Many women, on the other hand, express a frustration when they believe their newly retired husband is trying to micromanage them and their household projects. These women did fine for many years and now "he thinks he knows how to do everything better. He knows how to run the washing machine more efficiently, organize the drawers better, and do the food shopping effortlessly. "

Marital relationships are especially challenged at this time if there was an imbalance in household responsibilities or there was a sense of disconnection before the retirement phase began. Many marriages can be described as “divide and conquer” where the husband works and the wife takes care of the children, as opposed to being couple centered.

If the "retirement" was not anticipated (as in a layoff or being fired) the trauma of the sudden change may cause the marital dissatisfaction to appear immediately. Neither party is relaxed enough to enjoy the amount of time that is suddenly available.

The stressors of retirement

All too often the dreams of retirement turn into a frustrating reality of differing goals and expectations, especially if prior to retirement there were unaddressed issues in the marriage. Sometimes the retiree wants to spend time home alone reading, relaxing, or doing projects that have piled up during the many years while at work. Some retirees want to go off with friends to play golf or tennis.

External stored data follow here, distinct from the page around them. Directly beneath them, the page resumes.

(** * elephant/rep.py: the binned spike train class [binned_st]

    A shallow embedding of the binning engine of [elephant/rep.py]:
    the parameter resolver ([calc_tstart], [calc_tstop], [calc_num_bins],
    [calc_binsize], [__check_init_params]), the consistency validator
    ([__check_consistency]), the bin assigner ([__convert_to_binned]), the
    matrix views ([matrix_clipped], [matrix_unclipped]), the edge properties
    and the operators [__add__] and [__sub__].

    Conventions of the embedding.

    - The module is Python 2 code: it calls [xrange] (in [transactions]) and
      [itertools.izip] (in [__sub__]) and its doctests use the [print]
      statement.  [class binned_st:] names no base class, so in Python 2 it is
      a classic class; attribute assignment on a classic instance stores in
      the instance dictionary and never consults a [property] of the class.
      The object model fragment below keeps both resolution rules side by
      side ([Classic] and [NewStyle]).
    - Magnitudes of quantities are exact rationals ([Q]): the embedding
      follows the control flow and the formulas of the source, not the
      rounding of IEEE doubles.  Where the source divides by a zero
      magnitude the outcome is spelled out (an exception where [int] is
      applied to the quotient at once, [NotModelled] where an infinity would
      be stored).  The two places where the source truncates a quotient of
      doubles ([calc_num_bins] and [__convert_to_binned]) are given a second
      time over binary64 numbers ([calc_num_bins_f64], [bin_index_f64]),
      for the statements that the rounding of the quotient decides.
    - A time unit is identified with its length in seconds. *)

From Stdlib Require Import ZArith QArith Qround List Sorted Bool Lia Lqa.
From Stdlib Require Import Permutation.
From Stdlib Require Floats.
Import ListNotations.

Local Open Scope Z_scope.

(** ** Outcomes of a call *)

(** The exceptions the embedded code raises, one constructor per [raise]
    statement (named after the exception class and the message) and per
    library exception that the embedded fragment can meet. *)
Inductive exn : Type :=
| ValueError_no_arguments          (* __check_init_params *)
| ValueError_t_stop_smaller        (* calc_num_bins, calc_binsize *)
| AttributeError_too_less          (* __check_consistency, parameter count *)
| ValueError_start_not_smaller     (* __check_consistency, 1st test *)
| ValueError_t_start               (* __check_consistency, 2nd test *)
| ValueError_inconsistent          (* __check_consistency, 3rd test *)
| ValueError_too_large             (* __check_consistency, 4th test *)
| TypeError_not_integer            (* __check_consistency, 5th test *)
| ValueError_t_stop                (* __check_consistency, 6th test *)
| ValueError_smaller_than_1        (* __check_consistency, 7th test *)
| ValueError_empty_sequence        (* max([]) , min([]) *)
| OverflowError_int_inf            (* int(inf) *)
| ValueError_int_nan               (* int(nan) *)
| TypeError_NoneType               (* arithmetic on None *)
| TypeError_unhashable             (* set() over a list of arrays *)
| IndexError_inconsistent_size     (* matrix_clipped, matrix_unclipped *)
| IndexError_list_index            (* filled[0] on an empty list *)
| ValueError_t_stop_before_t_start (* neo.SpikeTrain, t_stop < t_start *)
| ValueError_negative_dimensions   (* np.zeros with a negative extent *)
| ValueError_dimensions.           (* np.hstack over arrays of different rank *)

Inductive outcome (A : Type) : Type :=
| Return (a : A)
| Raise (e : exn)
| OutOfFuel          (* the call depth granted to the run is used up *)
| NotModelled.       (* behaviour of a library call the embedding does not follow *)

Arguments Return {A} a.
Arguments Raise {A} e.
Arguments OutOfFuel {A}.
Arguments NotModelled {A}.

Definition bind {A B} (m : outcome A) (k : A -> outcome B) : outcome B :=
  match m with
  | Return a => k a
  | Raise e => Raise e
  | OutOfFuel => OutOfFuel
  | NotModelled => NotModelled
  end.

Notation "x <- m ;; k" := (bind m (fun x => k))
  (at level 61, m at next level, right associativity).

(** ** Numbers *)

(** [int(x)] on a float: truncation toward zero. *)
Definition py_int (q : Q) : Z := Z.quot (Qnum q) (Zpos (Qden q)).

Definition Qlt_bool (x y : Q) : bool := negb (Qle_bool y x).

(** [int(a / b)]: the quotient truncated toward zero; a zero divisor gives
    [inf] or [nan], on which [int] raises.  The quotient is taken exactly
    here; [calc_num_bins_f64] below takes it over doubles. *)
Definition int_of_quotient (a b : Q) : outcome Z :=
  if Qeq_bool b 0
  then (if Qeq_bool a 0 then Raise ValueError_int_nan
        else Raise OverflowError_int_inf)
  else Return (py_int (a / b)).

(** ** Quantities *)

Inductive Unit : Type := us | ms | s | minute.

(** Length of a unit in seconds. *)
Definition to_s (u : Unit) : Q :=
  match u with
  | us => 1 # 1000000
  | ms => 1 # 1000
  | s => 1
  | minute => 60
  end.

Record Quantity : Type := mkQ { magnitude : Q; units : Unit }.

(** [q.rescale(u)] *)
Definition unit_eqb (u v : Unit) : bool :=
  match u, v with
  | us, us | ms, ms | s, s | minute, minute => true
  | _, _ => false
  end.

Definition rescale (q : Quantity) (u : Unit) : Quantity :=
  if unit_eqb (units q) u then q
  else mkQ (to_s (units q) / to_s u * magnitude q) u.

(** [a - b], [a + b]: the right operand is rescaled to the units of the left
    one. *)
Definition q_sub (a b : Quantity) : Quantity :=
  mkQ (magnitude a - magnitude (rescale b (units a))) (units a).

Definition q_add (a b : Quantity) : Quantity :=
  mkQ (magnitude a + magnitude (rescale b (units a))) (units a).

(** [n * q] and [q / n] with [n] a plain number *)
Definition q_scale (n : Q) (q : Quantity) : Quantity :=
  mkQ (n * magnitude q) (units q).

Definition q_div_num (q : Quantity) (n : Q) : Quantity :=
  mkQ (magnitude q / n) (units q).

(** Comparisons rescale the right operand to the units of the left one. *)
Definition q_lt (a b : Quantity) : bool :=
  Qlt_bool (magnitude a) (magnitude (rescale b (units a))).

Definition q_le (a b : Quantity) : bool :=
  Qle_bool (magnitude a) (magnitude (rescale b (units a))).

Definition q_gt (a b : Quantity) : bool :=
  Qlt_bool (magnitude (rescale b (units a))) (magnitude a).

Definition q_ge (a b : Quantity) : bool :=
  Qle_bool (magnitude (rescale b (units a))) (magnitude a).

(** Truth value of a quantity: its magnitude is not zero. *)
Definition q_truthy (q : Quantity) : bool := negb (Qeq_bool (magnitude q) 0).

(** The time a quantity denotes, in seconds. *)
Definition seconds (q : Quantity) : Q := magnitude q * to_s (units q).

(** ** The collaborators: spike trains, index arrays, matrices *)

(** A [neo.SpikeTrain]: the spike times (magnitudes in [st_units]) and the
    interval on which the train is defined. *)
Record SpikeTrain : Type := mkST {
  times : list Q;
  st_units : Unit;
  st_t_start : Quantity;
  st_t_stop : Quantity
}.

(** What [filled] and its elements can hold: an integer array, or a Python
    list of such values (the latter arises in [__add__] only). *)
#[local] Set Warnings "-register-all".
Inductive pyval : Type :=
| Arr (l : list Z)
| PyList (l : list pyval).

(** [len(v)] *)
Definition py_len (v : pyval) : nat :=
  match v with
  | Arr l => length l
  | PyList l => length l
  end.

Definition matrix : Type := list (list Z).

(** [max(l)] and [min(l)]: the first greatest (smallest) element; an empty
    argument raises. *)
Fixpoint py_max_from (m : Quantity) (l : list Quantity) : Quantity :=
  match l with
  | [] => m
  | x :: l' => py_max_from (if q_gt x m then x else m) l'
  end.

Definition py_max (l : list Quantity) : outcome Quantity :=
  match l with
  | [] => Raise ValueError_empty_sequence
  | x :: l' => Return (py_max_from x l')
  end.

Fixpoint py_min_from (m : Quantity) (l : list Quantity) : Quantity :=
  match l with
  | [] => m
  | x :: l' => py_min_from (if q_lt x m then x else m) l'
  end.

Definition py_min (l : list Quantity) : outcome Quantity :=
  match l with
  | [] => Raise ValueError_empty_sequence
  | x :: l' => Return (py_min_from x l')
  end.

(** ** Module-level functions of the parameter resolver *)

(** [calc_tstart]: [None] unless all three arguments are given. *)
Definition calc_tstart (num_bins : option Z) (binsize t_stop : option Quantity)
  : option Quantity :=
  match num_bins, binsize, t_stop with
  | Some n, Some b, Some te =>
      Some (q_sub (rescale te (units b)) (q_scale (inject_Z n) b))
  | _, _, _ => None
  end.

(** [calc_tstop] *)
Definition calc_tstop (num_bins : option Z) (binsize t_start : option Quantity)
  : option Quantity :=
  match num_bins, binsize, t_start with
  | Some n, Some b, Some ts =>
      Some (q_add (rescale ts (units b)) (q_scale (inject_Z n) b))
  | _, _, _ => None
  end.

(** [calc_num_bins] *)
Definition calc_num_bins (binsize t_start t_stop : option Quantity)
  : outcome (option Z) :=
  match binsize, t_start, t_stop with
  | Some b, Some ts, Some te =>
      if q_lt te ts then Raise ValueError_t_stop_smaller
      else
        n <- int_of_quotient (magnitude (rescale (q_sub te ts) (units b)))
                             (magnitude b) ;;
        Return (Some n)
  | _, _, _ => Return None
  end.

(** [calc_binsize]; with [num_bins = 0] the quotient is an infinity or a
    nan, which the embedding does not follow. *)
Definition calc_binsize (num_bins : option Z) (t_start t_stop : option Quantity)
  : outcome (option Quantity) :=
  match num_bins, t_start, t_stop with
  | Some n, Some ts, Some te =>
      if q_lt te ts then Raise ValueError_t_stop_smaller
      else if n =? 0 then NotModelled
      else Return (Some (q_div_num (q_sub te ts) (inject_Z n)))
  | _, _, _ => Return None
  end.

(** [set_start_stop_from_input] on a list of spike trains *)
Definition set_start_stop_from_input (spiketrains : list SpikeTrain)
  : outcome (Quantity * Quantity) :=
  start <- py_max (map st_t_start spiketrains) ;;
  stop <- py_min (map st_t_stop spiketrains) ;;
  Return (start, stop).

(** ** The class [binned_st] *)

(** The attributes [__init__] sets before it touches [filled], plus
    [matrix_col], which only [create_class] sets.  [None] stands for the
    Python value [None] (for [matrix_col]: attribute not set). *)
Record attrs : Type := mkAttrs {
  lst_input : list SpikeTrain;
  t_start : option Quantity;
  t_stop : option Quantity;
  num_bins : option Z;
  binsize : option Quantity;
  matrix_columns : option Z;
  matrix_rows : Z;
  store_mat_c : bool;
  store_mat_u : bool;
  mat_c : option matrix;
  mat_u : option matrix;
  matrix_col : option Z
}.

(** An instance whose dictionary holds [filled]. *)
Record binned_st : Type := mkBinned {
  self_attrs :> attrs;
  filled : list pyval
}.

Definition set_t_start (a : attrs) (v : option Quantity) : attrs :=
  mkAttrs (lst_input a) v (t_stop a) (num_bins a) (binsize a)
          (matrix_columns a) (matrix_rows a) (store_mat_c a) (store_mat_u a)
          (mat_c a) (mat_u a) (matrix_col a).

Definition set_t_stop (a : attrs) (v : option Quantity) : attrs :=
  mkAttrs (lst_input a) (t_start a) v (num_bins a) (binsize a)
          (matrix_columns a) (matrix_rows a) (store_mat_c a) (store_mat_u a)
          (mat_c a) (mat_u a) (matrix_col a).

Definition set_num_bins (a : attrs) (v : option Z) : attrs :=
  mkAttrs (lst_input a) (t_start a) (t_stop a) v (binsize a)
          (matrix_columns a) (matrix_rows a) (store_mat_c a) (store_mat_u a)
          (mat_c a) (mat_u a) (matrix_col a).

Definition set_binsize (a : attrs) (v : option Quantity) : attrs :=
  mkAttrs (lst_input a) (t_start a) (t_stop a) (num_bins a) v
          (matrix_columns a) (matrix_rows a) (store_mat_c a) (store_mat_u a)
          (mat_c a) (mat_u a) (matrix_col a).

Definition set_matrix_columns (a : attrs) (v : option Z) : attrs :=
  mkAttrs (lst_input a) (t_start a) (t_stop a) (num_bins a) (binsize a)
          v (matrix_rows a) (store_mat_c a) (store_mat_u a)
          (mat_c a) (mat_u a) (matrix_col a).

Definition set_matrix_rows (a : attrs) (v : Z) : attrs :=
  mkAttrs (lst_input a) (t_start a) (t_stop a) (num_bins a) (binsize a)
          (matrix_columns a) v (store_mat_c a) (store_mat_u a)
          (mat_c a) (mat_u a) (matrix_col a).

Definition set_store_mat_c (a : attrs) (v : bool) : attrs :=
  mkAttrs (lst_input a) (t_start a) (t_stop a) (num_bins a) (binsize a)
          (matrix_columns a) (matrix_rows a) v (store_mat_u a)
          (mat_c a) (mat_u a) (matrix_col a).

Definition set_store_mat_u (a : attrs) (v : bool) : attrs :=
  mkAttrs (lst_input a) (t_start a) (t_stop a) (num_bins a) (binsize a)
          (matrix_columns a) (matrix_rows a) (store_mat_c a) v
          (mat_c a) (mat_u a) (matrix_col a).

Definition set_mat_c (a : attrs) (v : option matrix) : attrs :=
  mkAttrs (lst_input a) (t_start a) (t_stop a) (num_bins a) (binsize a)
          (matrix_columns a) (matrix_rows a) (store_mat_c a) (store_mat_u a)
          v (mat_u a) (matrix_col a).

Definition set_mat_u (a : attrs) (v : option matrix) : attrs :=
  mkAttrs (lst_input a) (t_start a) (t_stop a) (num_bins a) (binsize a)
          (matrix_columns a) (matrix_rows a) (store_mat_c a) (store_mat_u a)
          (mat_c a) v (matrix_col a).

Definition set_matrix_col (a : attrs) (v : option Z) : attrs :=
  mkAttrs (lst_input a) (t_start a) (t_stop a) (num_bins a) (binsize a)
          (matrix_columns a) (matrix_rows a) (store_mat_c a) (store_mat_u a)
          (mat_c a) (mat_u a) v.

(** *** Attribute access to [filled]

    [filled] is declared as a property whose getter is [return self.filled]
    and whose setter is [self.filled = f].  How [self.filled] and
    [self.filled = f] resolve depends on the kind of class. *)
Inductive class_kind : Type :=
| Classic     (* Python 2, [class C:] *)
| NewStyle.   (* a class deriving from [object] *)

(** The kind of [binned_st] in the source. *)
Definition binned_st_kind : class_kind := Classic.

Often a stay-at-home spouse will have been dreaming of traveling the world together only to find out that their newly retired spouse has very different ideas. The biggest problems appear if the couple is unable to talk about their individual goals and needs and negotiate those differences.

senior couple walking

Typical issues include:

  • Household responsibilities (shopping, cooking, dishes, pots and pans, house cleaning, yard work, bill paying)
  • Time together vs time apart
  • Specific shared activities/hobbies
  • Immediate finances and long term planning
  • Diminished self-esteem for the new retiree
  • Retiree “underfoot” for the spouse
  • Differing sexual appetites

Grey Divorce

There is a new phenomenon called “Grey Divorce”; couples who are over 50 years old, many who are retiring and now wanting a divorce. When someone realizes how little they have in common with their spouse and how they may be alive for many more years it can be motivating to make some changes in the marriage or to let go and get a divorce.

Our goal at Marriage Quest is to help couples explore what can be changed and what cannot be changed. Couples are often surprised to learn that there are some very easy ways to improve their situation, sometimes in very significant ways. Many couples actually report higher sexual satisfaction after retirement than when they were younger and busier. They have the time and focus to enjoy each other in a renewed and exciting way.

Some solutions

Each spouse needs to explore his or her individual goals, dreams, and expectations. Both spouses need to communicate those desires in a useful manner with compassion and sensitivity. One of our goals is to help the couple learn better communication and negotiation skills and use them to make good plans for a happier future whether it is together or not. Another way we help is our couples is to help them understand and prepare for sex and aging. Many couples are surprised to realize that the obstacles before them are not as big as they had feared, and that they can reconnect emotionally and sexually. Maybe even better than the past several years.